After the dough has chilled overnight for 12 hours, Russell grabs it and flours her countertop, placing the dough top-side down on the surface. A sprinkle of flour goes on top of the dough as well. She demonstrates how to stretch it out — if the dough springs back, the video notes, you can let it rest at room temperature for another 15 to 20 minutes "under a clean kitchen towel" to allow the gluten to relax more. Russell flours the pizza peel and places the dough circle on it.

Next, it's time to add the toppings for the 7th Heaven pizza. She ladles on some marinara sauce, noting to leave space for the crust on the dough, and grabs 200 grams of shredded whole milk mozzarella, distributing it evenly on top. Then, she puts on the sliced red onions, dollops of the tandoori chicken mixture, and finally, the sliced grape tomatoes. She taps the pizza peel on the counter before putting it in the oven, which is set to 550 degrees Fahrenheit with baking steels inside (you can also use a pizza stone — whichever you choose, make sure it's in the oven while it preheats). She sets the timer for five minutes, cooks the pizza, and then puts it in for another three minutes on convection. Once it's out of the oven, a squeeze of lime and some fresh cilantro finish it off.

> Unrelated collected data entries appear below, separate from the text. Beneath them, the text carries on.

Lemma gives_list o n rest :
  word (opt_name (un o)) = true → forallb (printable_value (opt_type (un o))) (opt_values (un o)) = true →
  gives_tokens
    (indentation n ++ opt_name (un o) ++ [" "; "="; " "; "{"]%char ++ inside_text (opt_values (un o)) ++ ["}"%char])
    (name_token o :: equals :: opening :: inside_tokens (opt_values (un o)) ++ [closing]) rest.
Proof.
  intros Hw Hv.
  apply (gives_app _ _ [] _); [apply gives_indent; rewrite <- app_assoc; by apply word_ahead|].
  apply (gives_app _ _ [_] _); [apply gives_word; [done|by do 2 eexists]|].
  apply (gives_app [" "%char] (["="; " "; "{"]%char ++ _) [] _).
  { apply gives_blanks; [done|]. right. by do 2 eexists. }
  apply (gives_app ["="%char] ([" "; "{"]%char ++ _) [_] _); [apply gives_punct; set_solver|].
  apply (gives_app [" "%char] (["{"]%char ++ _) [] _).
  { apply gives_blanks; [done|]. right. by do 2 eexists. }
  apply (gives_app ["{"%char] _ [_] _); [apply gives_punct; set_solver|].
  apply gives_app; [|apply gives_punct; set_solver].
  destruct (opt_values (un o)) as [|v vs]; [apply gives_nil|]. cbn in Hv. apply andb_true_iff in Hv as [Hv Hvs].
  apply (gives_app _ _ [_] _).
  - eapply gives_value; [done|]. destruct vs as [|w vs]; by do 2 eexists.
  - eapply gives_more; [done|]. by do 2 eexists.
Qed.

(** What stands after the equal sign of a single value. *)
Definition single_text (o : cfg_opt_t) : str :=
  match opt_values (un o) with
  | v :: _ => value_text v
  | [] => match opt_type (un o) with TYPE_INT => #"0" | TYPE_STR => [DQ; DQ] | _ => #"false" end
  end.

Lemma getn_none {A} t (read : cfg_value_t → outcome Empty_set A) none o i :
  opt_type (un o) = t → opt_values (un o) = [] → simple_value (un o) = None →
  prints (asking (opt_getn t read none (Some o) i)) [] none.
Proof.
  intros Ht Hv Hs. apply prints_asking. intros g. exists g. unfold opt_getn, type_is.
  by rewrite bool_decide_true, Hv, Hs by done.
Qed.

Lemma prints_single_value o :
  simple_value (un o) = None → opt_pf (un o) = None → scalar_type (opt_type (un o)) = true →
  forallb (printable_value (opt_type (un o))) (opt_values (un o)) = true →
  prints (print_option_value o 0) (single_text o) tt.
Proof.
  intros Hs Hp Ht Hv. unfold single_text. destruct (opt_values (un o)) as [|v vs] eqn:E.
  - unfold print_option_value, cfg_opt_nprint_var. rewrite Hp.
    eapply prints_text; [eapply prints_bind; [eapply prints_bind; [|apply prints_ret]|apply prints_ret]|
      by rewrite !app_nil_r].
    destruct (opt_type (un o)) eqn:Et; try done.
    + eapply (prints_bind _ _ []); [by apply getn_none|]. apply prints_fprintf.
    + eapply (prints_bind _ _ []); [by apply getn_none|].
      eapply prints_text; [eapply prints_bind; [apply prints_fprintf|eapply prints_bind; apply prints_fprintf]|done].
    + eapply (prints_bind _ _ []); [by apply getn_none|]. apply prints_fprintf.
  - cbn in Hv. apply andb_true_iff in Hv as [Hv _]. eapply prints_value; [done|by rewrite E|done].
Qed.

Lemma prints_single o n :
  simple_value (un o) = None → opt_pf (un o) = None → scalar_type (opt_type (un o)) = true → is_list o = false →
  forallb (printable_value (opt_type (un o))) (opt_values (un o)) = true → length (opt_values (un o)) ≤ 1 →
  prints (print_single o n)
    (indentation n ++ (if shown_option o then [] else #"# ") ++ (opt_name (un o) ++ ["="%char]) ++ single_text o) tt.
Proof.
  intros Hs Hp Ht Hnl Hv Hlen. unfold print_single.
  assert (commented_out o = Ret (negb (shown_option o))) as Ec.
  { unfold commented_out, shown_option. rewrite Hs, Hnl. cbn [orb].
    destruct (opt_values (un o)) as [|v [|]]; [done| |cbn in Hlen; lia]. cbn in Hv. rewrite andb_true_r in Hv.
    unfold type_is. case_bool_decide as Et.
    - rewrite Et in Hv. destruct v as [|m|b|[s|]| |]; try done. cbn in *.
      rewrite c_str_no_nul by by apply safe_no_nul. by destruct s.
    - destruct (opt_type (un o)), v as [|m|b|[s|]| |]; done. }
  eapply prints_bind; [apply prints_indent|]. rewrite Ec.
  eapply (prints_bind _ _ [] _ (negb (shown_option o))); [intros g fp; exists g; by rewrite app_nil_r|].
  eapply prints_bind; [|eapply prints_bind; [apply prints_fprintf|by apply prints_single_value]].
  destruct (shown_option o); [apply prints_ret|apply prints_fprintf].
Qed.

Lemma gives_single o n v rest :
  word (opt_name (un o)) = true → printable_value (opt_type (un o)) v = true → ahead is_stop rest →
  gives_tokens (indentation n ++ (opt_name (un o) ++ ["="%char]) ++ value_text v)
    [name_token o; equals; value_token v] rest.
Proof.
  intros Hw Hv Hr. rewrite <- app_assoc.
  apply (gives_app _ _ [] _); [apply gives_indent; rewrite <- app_assoc; by apply word_ahead|].
  apply (gives_app _ _ [_] _); [apply gives_word; [done|by do 2 eexists]|].
  apply (gives_app ["="%char] _ [_] _); [apply gives_punct; set_solver|]. by eapply gives_value.
Qed.

(** A single value that is commented out. *)
Lemma gives_unset o n rest l :
  word (opt_name (un o)) = true → forallb (printable_value (opt_type (un o))) (opt_values (un o)) = true →
  length (opt_values (un o)) ≤ 1 → shown_option o = false →
  reads_at ((indentation n ++ #"# " ++ (opt_name (un o) ++ ["="%char]) ++ single_text o) ++ NL :: rest) l →
  ∃ l' v, reads_at rest l' ∧ tokens l = (CFGT_COMMENT, v) :: tokens l'.
Proof.
  intros Hw Hv Hlen Hsh Hl.
  assert (forallb in_line (single_text o) = true ∧ no_nul (single_text o)) as [Hsl Hsn].
  { unfold single_text. unfold shown_option in Hsh. destruct (is_list o); [done|]. cbn [orb] in Hsh.
    destruct (opt_values (un o)) as [|v [|]]; [|destruct v as [| | |[[|]|]| |]; try done|cbn in Hlen; lia].
    - destruct (opt_type (un o)); split; try done; by apply no_nul_bool.
    - split; [done|by apply no_nul_bool]. }
  set (line := opt_name (un o) ++ ["="%char] ++ single_text o).
  assert ((indentation n ++ #"# " ++ (opt_name (un o) ++ ["="%char]) ++ single_text o) ++ NL :: rest =
    indentation n ++ ("#"%char :: " "%char :: line ++ NL :: rest)) as E.
  { unfold line. by rewrite <- !app_assoc. }
  rewrite E in Hl.
  destruct (gives_indent n ("#"%char :: " "%char :: line ++ NL :: rest) ltac:(by do 2 eexists) l Hl) as (l1 & Hl1 & ->).
  cbn [app]. apply (gives_comment line); [done| |].
  - unfold line. rewrite !forallb_app, Hsl. cbn. rewrite andb_true_r. unfold word in Hw.
    apply andb_true_iff in Hw as [_ Hw]. rewrite forallb_forall in Hw |- *. intros c Hc.
    specialize (Hw c Hc). assert (negb (is_word c) || in_line c = true) as Hb; [|by rewrite Hw in Hb].
    apply (all_bytes_forall (fun c => negb (is_word c) || in_line c)). by vm_compute.
  - unfold line, no_nul in *. intros [Hin|[Hin|Hin]%elem_of_app]%elem_of_app; [| |done].
    + by apply (word_no_nul _ Hw).
    + by apply list_elem_of_singleton in Hin.
Qed.

(** ** What the statements leave *)

(** The option at a way through the [i]-th option. *)
Definition here (i : nat) (o : cfg_opt_t) (q : opt_path) : option cfg_opt_t :=
  match q with
  | ([], j) => if bool_decide (i = j) then Some o else None
  | ((j, k) :: p, m) =>
      if bool_decide (i = j) then v ← opt_values (un o) !! k; s ← value_section v; opt_at s (p, m) else None
  end.

(** The same through the options of a list, the first of which is the [i]-th. *)
Fixpoint shown_from (i : nat) (opts : list cfg_opt_t) (q : opt_path) : option cfg_opt_t :=
  match opts with
  | [] => None
  | o :: opts => match here i o q with Some x => Some x | None => shown_from (S i) opts q end
  end.

(** The index a way starts with. *)
Definition start (q : opt_path) : nat := match q with ([], j) => j | ((j, _) :: _, _) => j end.

Lemma here_start i o q x : here i o q = Some x → start q = i.
Proof. destruct q as [[|[j k] p] m]; cbn; by case_bool_decide. Qed.

Lemma shown_from_start i opts q x : shown_from i opts q = Some x → i ≤ start q.
Proof.
  revert i. induction opts as [|o opts IH]; intros i; cbn; [done|].
  destruct (here i o q) eqn:E; [|intros ?%IH; lia]. apply here_start in E. lia.
Qed.

Lemma shown_from_at opts q : ∀ i,
  shown_from i opts q =
    if i <=? start q then opts !! (start q - i) ≫= fun o => here (start q) o q else None.
Proof.
  induction opts as [|o opts IH]; intros i; cbn [shown_from]; [by destruct (_ <=? _)|]. rewrite IH. clear IH.
  destruct (decide (i = start q)) as [->|Hne].
  - rewrite Nat.leb_refl, Nat.sub_diag, (proj2 (Nat.leb_gt (S (start q)) (start q)) ltac:(lia)). cbn.
    by destruct (here (start q) o q).
  - destruct (here i o q) as [x|] eqn:E; [apply here_start in E; congruence|].
    destruct (Nat.leb_spec (S i) (start q)), (Nat.leb_spec i (start q)); try lia; [|done].
    by replace (start q - i) with (S (start q - S i)) by lia.
Qed.

Lemma shown_here c q : shown_from 0 (sec_opts c) q = opt_at c q.
Proof.
  rewrite shown_from_at. cbn [Nat.leb]. rewrite Nat.sub_0_r. destruct q as [[|[j k] p] m]; cbn [start].
  - unfold opt_at. cbn. destruct (sec_opts c !! m); [|done]. cbn. by rewrite bool_decide_true.
  - change (opt_at c ((j, k) :: p, m)) with (section_at c ((j, k) :: p) ≫= fun s => sec_opts s !! m).
    rewrite section_at_cons. unfold child.
    destruct (sec_opts c !! j) as [o|]; [|done]. cbn. rewrite bool_decide_true by done.
    destruct (opt_values (un o) !! k) as [v|]; [|done]. cbn. by destruct (value_section v).
Qed.

(** The values of that option, if it has values of its own. *)
Definition left_in (x : option cfg_opt_t) (vs : list cfg_value_t) : list cfg_value_t :=
  match x with
  | Some o => if scalar_type (opt_type (un o)) && shown_option o then opt_values (un o) else vs
  | None => vs
  end.

(** Statements that only assign. *)
Definition assigns (st : list stmt) : Prop := Forall (fun x => match x with Assign _ _ _ => True | Call _ _ => False end) st.

Lemma assigns_under inside st : assigns st → assigns (map (under inside) st).
Proof. induction 1 as [|[[p i] a vs|n args] st Hx _ IH]; cbn; constructor; done. Qed.

Lemma calls_assigns (st : list stmt) (u : U) : assigns st → calls st u = Some u.
Proof. induction 1 as [|[q a vs|n args] st Hx _ IH]; cbn; done. Qed.

(** ** The grammar on more fuel *)

Lemma statement_more rec rec' c p o toks st r :
  (∀ sec toks x, rec sec toks = Some x → rec' sec toks = Some x) →
  statement rec c p o toks = Some (st, r) → statement rec' c p o toks = Some (st, r).
Proof.
  intros Hr. unfold statement. destruct (opt_type (un o)); try done. destruct toks as [|b toks]; [done|].
  destruct (tok_is _ _); [|done]. destruct (section_at _ _) as [sec|]; [|done]. cbn.
  destruct (rec sec toks) as [x|] eqn:E; [|done]. by rewrite (Hr _ _ _ E).
Qed.

Lemma items_more n : ∀ m c level toks x, n ≤ m → items n c level toks = Some x → items m c level toks = Some x.
Proof.
  induction n as [|n IH]; intros m c level toks x Hm; [by destruct toks|]. destruct m as [|m]; [lia|].
  destruct toks as [|t toks]; [done|]. rewrite !items_cons. destruct (_ =? EOF)%Z; [done|].
  destruct (tok_is _ _); [done|]. destruct (_ =? CFGT_COMMENT)%Z; [apply IH; lia|].
  destruct (_ =? CFGT_STR)%Z; [|done]. destruct (snd t) as [name|]; [|done]. cbn [mbind option_bind].
  destruct (resolve c name) as [p|]; [|done]. cbn [mbind option_bind].
  destruct (opt_at c p) as [o|]; [|done]. cbn [mbind option_bind].
  destruct (statement _ _ _ _ _) as [[st1 r1]|] eqn:E; [|done].
  rewrite (statement_more _ (fun sec => items m sec (S level)) _ _ _ _ _ _ (fun sec toks x Hx => IH m sec _ _ _ ltac:(lia) Hx) E).
  cbn [mbind option_bind]. destruct (items n c level r1) as [[st2 r2]|] eqn:E2; [|done].
  by rewrite (IH m _ _ _ _ ltac:(lia) E2).
Qed.

(** ** Names *)

Definition like (c0 c : cfg_t) : Prop := alike c0 c ∧ named c0.

Lemma like_named c0 c : like c0 c → named c.
Proof. intros [[_ Hs] Hn] p h E. apply (Hn p). by rewrite Hs. Qed.

Lemma word_no_bar w : word w = true → find_char "|" w = None.
Proof.
  unfold word. intros [_ Hw]%andb_true_iff. induction w as [|c w IH]; [done|]. cbn in Hw.
  apply andb_true_iff in Hw as [Hc Hw]. cbn [find_char]. destruct (Ascii.eqb_spec c "|") as [->|]; [done|].
  by rewrite IH.
Qed.

Lemma resolve_word c i o :
  is_Some (sec_name c) → distinct_names c = true → sec_opts c !! i = Some o → word (opt_name (un o)) = true →
  resolve c (opt_name (un o)) = Some ([], i).
Proof.
  intros [n Hn] Hd Ho Hw. unfold resolve, cfg_getopt. rewrite Hn. cbn [getopt_loop].
  rewrite c_str_no_nul by by apply word_no_nul. rewrite word_no_bar by done.
  unfold lookup_opt. rewrite (find_index_fmap _ (fun m => same_name _ m _)).
  unfold distinct_names in Hd. rewrite forallb_forall in Hd.
  specialize (Hd (i, o)). rewrite bool_decide_eq_true in Hd. rewrite Hd; [done|].
  apply list_elem_of_In, list_elem_of_lookup. exists i. by rewrite list_lookup_imap, Ho.
Qed.

Lemma like_resolve c0 c i o :
  like c0 c → distinct_names c = true → sec_opts c !! i = Some o → word (opt_name (un o)) = true →
  resolve c0 (opt_name (un o)) = Some ([], i) ∧ ∃ o0, opt_at c0 ([], i) = Some o0 ∧ static o0 = static o.
Proof.
  intros Hl Hd Ho Hw. pose proof (like_named _ _ Hl) as Hn. destruct Hl as [Ha Hn0]. split.
  - rewrite (resolve_alike c0 c); [|done|done|by apply alike_head]. apply resolve_word; try done. by apply named_here.
  - destruct (alike_opt c0 c ([], i) o Ha) as (o0 & E & Hs); [by unfold opt_at; cbn|]. by exists o0.
Qed.

(** A statement of the [i]-th option. *)
Lemma items_named m c0 c i o level r :
  like c0 c → distinct_names c = true → sec_opts c !! i = Some o → word (opt_name (un o)) = true →
  ∃ o0, static o0 = static o ∧
    items (S m) c0 level (name_token o :: r) =
      '(st, r) ← statement (fun sec => items m sec (S level)) c0 ([], i) o0 r;
      '(st', r) ← items m c0 level r;
      Some (st ++ st', r).
Proof.
  intros Hl Hd Ho Hw. destruct (like_resolve c0 c i o Hl Hd Ho Hw) as [E (o0 & Eo & Hs)]. exists o0. split; [done|].
  rewrite items_cons. change (snd (name_token o)) with (Some (opt_name (un o))). cbn [mbind option_bind].
  rewrite E. cbn [mbind option_bind]. by rewrite Eo.
Qed.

Make the Kiss Mi Converse! pizza

Next, we head out to Russell's backyard to make the Kiss Mi Converse! pizza with an Ooni pizza oven. For the toppings, you'll need the marinated jerk chicken, onions, black olives, yellow pepper, and scallions (the latter will go on after the pizza has baked). Just like with the previous pizza, Russell stretches out the dough, and then adds marinara sauce. The cheese goes on, and then the chicken (she places it strategically to avoid getting the marinade liquid all over the pizza), followed by the onions, peppers, and olives. Onto the floured peel it goes — you can also wait to add the toppings until after the dough circle is on the peel, the video notes, but do it quickly so the dough doesn't stick. She taps the pizza peel on the work surface and gives it a light shake, and then places it in the Ooni oven. It can get to a really high temperature, so she says you need to watch the pizza — and indeed, this one cooks really, really fast. The back of the pizza cooks first, so be sure to rotate it as well.

Mere minutes later, the pizza is done. Russell says the color scheme of the toppings — black olives, yellow peppers, green scallions — is a nod to the colors of the Jamaican flag: gold, black, and green. She also adds the scallions in "crosses" to mimic the "x" design of the flag.

There you have it — two pizzas, two different baking methods, one dough recipe.